TASK INPUT START
(** ** Events *)

Inductive event : Type :=
| IdRevoked (tokenId : uint256)
| IdFloorSet (idFloor : uint256)
| Receipt (value : uint256)
| Withdrawal (value : uint256)
| Transfer (from to : address) (tokenId : uint256)
| Approval (owner approved : address) (tokenId : uint256)
| ApprovalForAll (owner operator : address) (approved : bool).

(** ** Storage *)

(** The state variables of [NFTagent] (lines 20-25), those of the inherited
    [ERC721], the ether balance of the contract's account
    ([address(this).balance]) and the log of emitted events. *)
Record state : Type := {
  owner : address;
  totalSupply : uint256;
  idFloor : uint256;
  tokenURIs : gmap N string;
  revokedIds : gmap N bool;
  _owners : gmap N N;
  _balances : gmap N N;
  _tokenApprovals : gmap N N;
  _operatorApprovals : gmap (N * N) bool;
  balance : uint256;
  events : list event
}.

Definition set_totalSupply (v : uint256) (s : state) : state :=
  {| owner := owner s; totalSupply := v; idFloor := idFloor s;
     tokenURIs := tokenURIs s; revokedIds := revokedIds s;
     _owners := _owners s; _balances := _balances s;
     _tokenApprovals := _tokenApprovals s;
     _operatorApprovals := _operatorApprovals s;
     balance := balance s; events := events s |}.

Definition set_idFloor (v : uint256) (s : state) : state :=
  {| owner := owner s; totalSupply := totalSupply s; idFloor := v;
     tokenURIs := tokenURIs s; revokedIds := revokedIds s;
     _owners := _owners s; _balances := _balances s;
     _tokenApprovals := _tokenApprovals s;
     _operatorApprovals := _operatorApprovals s;
     balance := balance s; events := events s |}.

Definition set_tokenURIs (v : gmap N string) (s : state) : state :=
  {| owner := owner s; totalSupply := totalSupply s; idFloor := idFloor s;
     tokenURIs := v; revokedIds := revokedIds s;
     _owners := _owners s; _balances := _balances s;
     _tokenApprovals := _tokenApprovals s;
     _operatorApprovals := _operatorApprovals s;
     balance := balance s; events := events s |}.

Definition set_revokedIds (v : gmap N bool) (s : state) : state :=
  {| owner := owner s; totalSupply := totalSupply s; idFloor := idFloor s;
     tokenURIs := tokenURIs s; revokedIds := v;
     _owners := _owners s; _balances := _balances s;
     _tokenApprovals := _tokenApprovals s;
     _operatorApprovals := _operatorApprovals s;
     balance := balance s; events := events s |}.

Definition set_owners (v : gmap N N) (s : state) : state :=
  {| owner := owner s; totalSupply := totalSupply s; idFloor := idFloor s;
     tokenURIs := tokenURIs s; revokedIds := revokedIds s;
     _owners := v; _balances := _balances s;
     _tokenApprovals := _tokenApprovals s;
     _operatorApprovals := _operatorApprovals s;
     balance := balance s; events := events s |}.

Definition set_balances (v : gmap N N) (s : state) : state :=
  {| owner := owner s; totalSupply := totalSupply s; idFloor := idFloor s;
     tokenURIs := tokenURIs s; revokedIds := revokedIds s;
     _owners := _owners s; _balances := v;
     _tokenApprovals := _tokenApprovals s;
     _operatorApprovals := _operatorApprovals s;
     balance := balance s; events := events s |}.

Definition set_tokenApprovals (v : gmap N N) (s : state) : state :=
  {| owner := owner s; totalSupply := totalSupply s; idFloor := idFloor s;
     tokenURIs := tokenURIs s; revokedIds := revokedIds s;
     _owners := _owners s; _balances := _balances s;
     _tokenApprovals := v;
     _operatorApprovals := _operatorApprovals s;
     balance := balance s; events := events s |}.

Definition set_operatorApprovals (v : gmap (N * N) bool) (s : state) : state :=
  {| owner := owner s; totalSupply := totalSupply s; idFloor := idFloor s;
     tokenURIs := tokenURIs s; revokedIds := revokedIds s;
     _owners := _owners s; _balances := _balances s;
     _tokenApprovals := _tokenApprovals s;
     _operatorApprovals := v;
     balance := balance s; events := events s |}.

Definition set_balance (v : uint256) (s : state) : state :=
  {| owner := owner s; totalSupply := totalSupply s; idFloor := idFloor s;
     tokenURIs := tokenURIs s; revokedIds := revokedIds s;
     _owners := _owners s; _balances := _balances s;
     _tokenApprovals := _tokenApprovals s;
     _operatorApprovals := _operatorApprovals s;
     balance := v; events := events s |}.

Definition set_events (v : list event) (s : state) : state :=
  {| owner := owner s; totalSupply := totalSupply s; idFloor := idFloor s;
     tokenURIs := tokenURIs s; revokedIds := revokedIds s;
     _owners := _owners s; _balances := _balances s;
     _tokenApprovals := _tokenApprovals s;
     _operatorApprovals := _operatorApprovals s;
     balance := balance s; events := v |}.

(** ** Reverting computations *)

(** [Error reason] is [require(cond, reason)] failing ([require(cond)] has the
    empty reason); [Panic code] is a compiler-inserted check failing. *)
Inductive failure : Type :=
| Error (reason : string)
| Panic (code : N).

Inductive result (A : Type) : Type :=
| Ok (a : A)
| Revert (e : failure).
Arguments Ok {A} a.
Arguments Revert {A} e.

Definition M (A : Type) : Type := state → result (A * state).

Definition ret {A} (a : A) : M A := λ s, Ok (a, s).

Definition bind {A B} (c : M A) (k : A → M B) : M B :=
  λ s, match c s with
       | Ok (a, s') => k a s'
       | Revert e => Revert e
       end.

Notation "x <- c ;; k" := (bind c (λ x, k))
  (at level 100, c at next level, right associativity).
Notation "c ;; k" := (bind c (λ _, k))
  (at level 100, right associativity).

Definition require (cond : bool) (reason : string) : M unit :=
  λ s, if cond then Ok (tt, s) else Revert (Error reason).

Definition read {A} (f : state → A) : M A := λ s, Ok (f s, s).

Definition write (f : state → state) : M unit := λ s, Ok (tt, f s).

Definition emit (e : event) : M unit :=
  write (λ s, set_events (events s ++ [e]) s).

(** An event invoked as a bare expression statement, [E(args);], without the
    [emit] keyword.  The compilers of the pragma that accept this form
    (0.8.0 to 0.8.3) compile it as the emit statement: the entry is added
    to the log.  Later compilers reject the source. *)
Definition invoke (e : event) : M unit := emit e.

(** A value computed outside the contract's storage that may itself revert. *)
Definition lift {A} (r : result A) : M A :=
  λ s, match r with Ok a => Ok (a, s) | Revert e => Revert e end.

Definition checked_add (x y : uint256) : M uint256 :=
  if bool_decide (x + y < 2 ^ 256) then ret (x + y) else lift (Revert (Panic 17)).

Definition checked_sub (x y : uint256) : M uint256 :=
  if bool_decide (y ≤ x) then ret (x - y) else lift (Revert (Panic 17)).

(** The effect on this contract of foreign code run by an external call: the
    storage it leaves behind and whether it answered favourably. *)
Definition external : Type := state → state * bool.

(** ** The inherited ERC721 base *)

(** Modelled from the spec: the ownership component is the OpenZeppelin 4.x
    [ERC721] and [ERC721Burnable] contracts, imported at lines 4-5 and absent
    from the sources.  The spec calls it the surrounding ownership component:
    an identifier is claimed while it has a holder, burning is gated on the
    holder, and issuance hands the identifier to the recipient.  The bodies
    below follow the library's functions of the same names. *)
Module ERC721.

Definition _exists (tokenId : uint256) : M bool :=
  read (λ s, negb (bool_decide (default 0 (_owners s !! tokenId) = 0))).

Definition ownerOf (tokenId : uint256) : M address :=
  o <- read (λ s, default 0 (_owners s !! tokenId)) ;;
  require (negb (bool_decide (o = 0))) "ERC721: owner query for nonexistent token" ;;
  ret o.

Definition getApproved (tokenId : uint256) : M address :=
  e <- _exists tokenId ;;
  require e "ERC721: approved query for nonexistent token" ;;
  read (λ s, default 0 (_tokenApprovals s !! tokenId)).

Definition isApprovedForAll (holder operator : address) : M bool :=
  read (λ s, default false (_operatorApprovals s !! (holder, operator))).

Definition _isApprovedOrOwner (spender : address) (tokenId : uint256) : M bool :=
  e <- _exists tokenId ;;
  require e "ERC721: operator query for nonexistent token" ;;
  o <- ownerOf tokenId ;;
  a <- getApproved tokenId ;;
  all <- isApprovedForAll o spender ;;
  ret (bool_decide (spender = o) || bool_decide (a = spender) || all).

Definition _approve (to : address) (tokenId : uint256) : M unit :=
  write (λ s, set_tokenApprovals (<[tokenId := to]> (_tokenApprovals s)) s) ;;
  o <- ownerOf tokenId ;;
  emit (Approval o to tokenId).

Definition _mint (to : address) (tokenId : uint256) : M unit :=
  require (negb (bool_decide (to = 0))) "ERC721: mint to the zero address" ;;
  e <- _exists tokenId ;;
  require (negb e) "ERC721: token already minted" ;;
  b <- read (λ s, default 0 (_balances s !! to)) ;;
  b' <- checked_add b 1 ;;
  write (λ s, set_balances (<[to := b']> (_balances s)) s) ;;
  write (λ s, set_owners (<[tokenId := to]> (_owners s)) s) ;;
  emit (Transfer 0 to tokenId).

(** The receiver hook: no call at all for an account without code (its
    callee answers at once), otherwise [onERC721Received] run by the
    recipient. *)
Definition _checkOnERC721Received (hook : external) : M bool :=
  λ s, let (s', ok) := hook s in Ok (ok, s').

Definition _safeMint (to : address) (tokenId : uint256) (hook : external) : M unit :=
  _mint to tokenId ;;
  ok <- _checkOnERC721Received hook ;;
  require ok "ERC721: transfer to non ERC721Receiver implementer".

Definition _burn (tokenId : uint256) : M unit :=
  o <- ownerOf tokenId ;;
  _approve 0 tokenId ;;
  b <- read (λ s, default 0 (_balances s !! o)) ;;
  b' <- checked_sub b 1 ;;
  write (λ s, set_balances (<[o := b']> (_balances s)) s) ;;
  write (λ s, set_owners (delete tokenId (_owners s)) s) ;;
  emit (Transfer o 0 tokenId).

Definition _transfer (from to : address) (tokenId : uint256) : M unit :=
  o <- ownerOf tokenId ;;
  require (bool_decide (o = from)) "ERC721: transfer of token that is not own" ;;
  require (negb (bool_decide (to = 0))) "ERC721: transfer to the zero address" ;;
  _approve 0 tokenId ;;
  bf <- read (λ s, default 0 (_balances s !! from)) ;;
  bf' <- checked_sub bf 1 ;;
  write (λ s, set_balances (<[from := bf']> (_balances s)) s) ;;
  bt <- read (λ s, default 0 (_balances s !! to)) ;;
  bt' <- checked_add bt 1 ;;
  write (λ s, set_balances (<[to := bt']> (_balances s)) s) ;;
  write (λ s, set_owners (<[tokenId := to]> (_owners s)) s) ;;
  emit (Transfer from to tokenId).

Definition approve (sender to : address) (tokenId : uint256) : M unit :=
  o <- ownerOf tokenId ;;
  require (negb (bool_decide (to = o))) "ERC721: approval to current owner" ;;
  all <- isApprovedForAll o sender ;;
  require (bool_decide (sender = o) || all)
    "ERC721: approve caller is not owner nor approved for all" ;;
  _approve to tokenId.

Definition setApprovalForAll (sender operator : address) (approved : bool) : M unit :=
  require (negb (bool_decide (sender = operator))) "ERC721: approve to caller" ;;
  write (λ s, set_operatorApprovals
                (<[(sender, operator) := approved]> (_operatorApprovals s)) s) ;;
  emit (ApprovalForAll sender operator approved).

Definition transferFrom (sender from to : address) (tokenId : uint256) : M unit :=
  ok <- _isApprovedOrOwner sender tokenId ;;
  require ok "ERC721: transfer caller is not owner nor approved" ;;
  _transfer from to tokenId.

Definition safeTransferFrom (sender from to : address) (tokenId : uint256)
    (hook : external) : M unit :=
  ok <- _isApprovedOrOwner sender tokenId ;;
  require ok "ERC721: transfer caller is not owner nor approved" ;;
  _transfer from to tokenId ;;
  ok <- _checkOnERC721Received hook ;;
  require ok "ERC721: transfer to non ERC721Receiver implementer".

(** [ERC721Burnable.burn]; its [_burn] is virtual and resolves to the
    override of the inheriting contract, passed here as [_burn]. *)
Definition burn (_burn : uint256 → M unit) (sender : address) (tokenId : uint256) : M unit :=
  ok <- _isApprovedOrOwner sender tokenId ;;
  require ok "ERC721Burnable: caller is not owner nor approved" ;;
  _burn tokenId.

End ERC721.

(** ** Calls into the contract *)

(** The externally callable state-changing functions with their arguments.
    A function that makes an external call carries the [callee] describing
    what the foreign code does with the control it is given: [reenter a c k]
    has it call [c] on this contract with [a] as message sender (a call that
    reverts is caught and changes nothing) and go on as [k]; [answer ok] ends
    it, with [ok = false] when it reverts or, for the receiver hook, returns
    anything but the expected selector. *)
Inductive call : Type :=
| Receive (value : uint256)
| Withdraw (k : callee)
| MintAuthorized (recipient : address) (id : uint256) (uri : string) (k : callee)
| Mint (value id : uint256) (uri : string) (signature : list Byte.byte) (k : callee)
| RevokeId (id : uint256)
| SetIdFloor (floor : uint256)
| Burn (id : uint256)
| Approve (to : address) (tokenId : uint256)
| SetApprovalForAll (operator : address) (approved : bool)
| TransferFrom (from to : address) (tokenId : uint256)
| SafeTransferFrom (from to : address) (tokenId : uint256) (k : callee)
with callee : Type :=
| answer (ok : bool)
| reenter (sender : address) (c : call) (k : callee).

(** ** The contract *)

Section NFTagent.

(** [_hash] (lines 153-160) is the EIP-712 digest of the terms under the
    contract's domain separator and [ECDSA.recover] the library's signer
    recovery, which reverts on a malformed signature.  Both are fixed
    functions of their arguments; the lifecycle does not depend on which. *)
Variable _hash : uint256 → uint256 → string → bytes32.
Variable ECDSA_recover : bytes32 → list Byte.byte → result address.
TASK INPUT END
_AIM OF THE TASK:_
Lines holding the word "query" should be copied from the entries above.

_RESULT FOR THIS EXERCISE:_
  require (negb (bool_decide (o = 0))) "ERC721: owner query for nonexistent token" ;;
  require e "ERC721: approved query for nonexistent token" ;;
  require e "ERC721: operator query for nonexistent token" ;;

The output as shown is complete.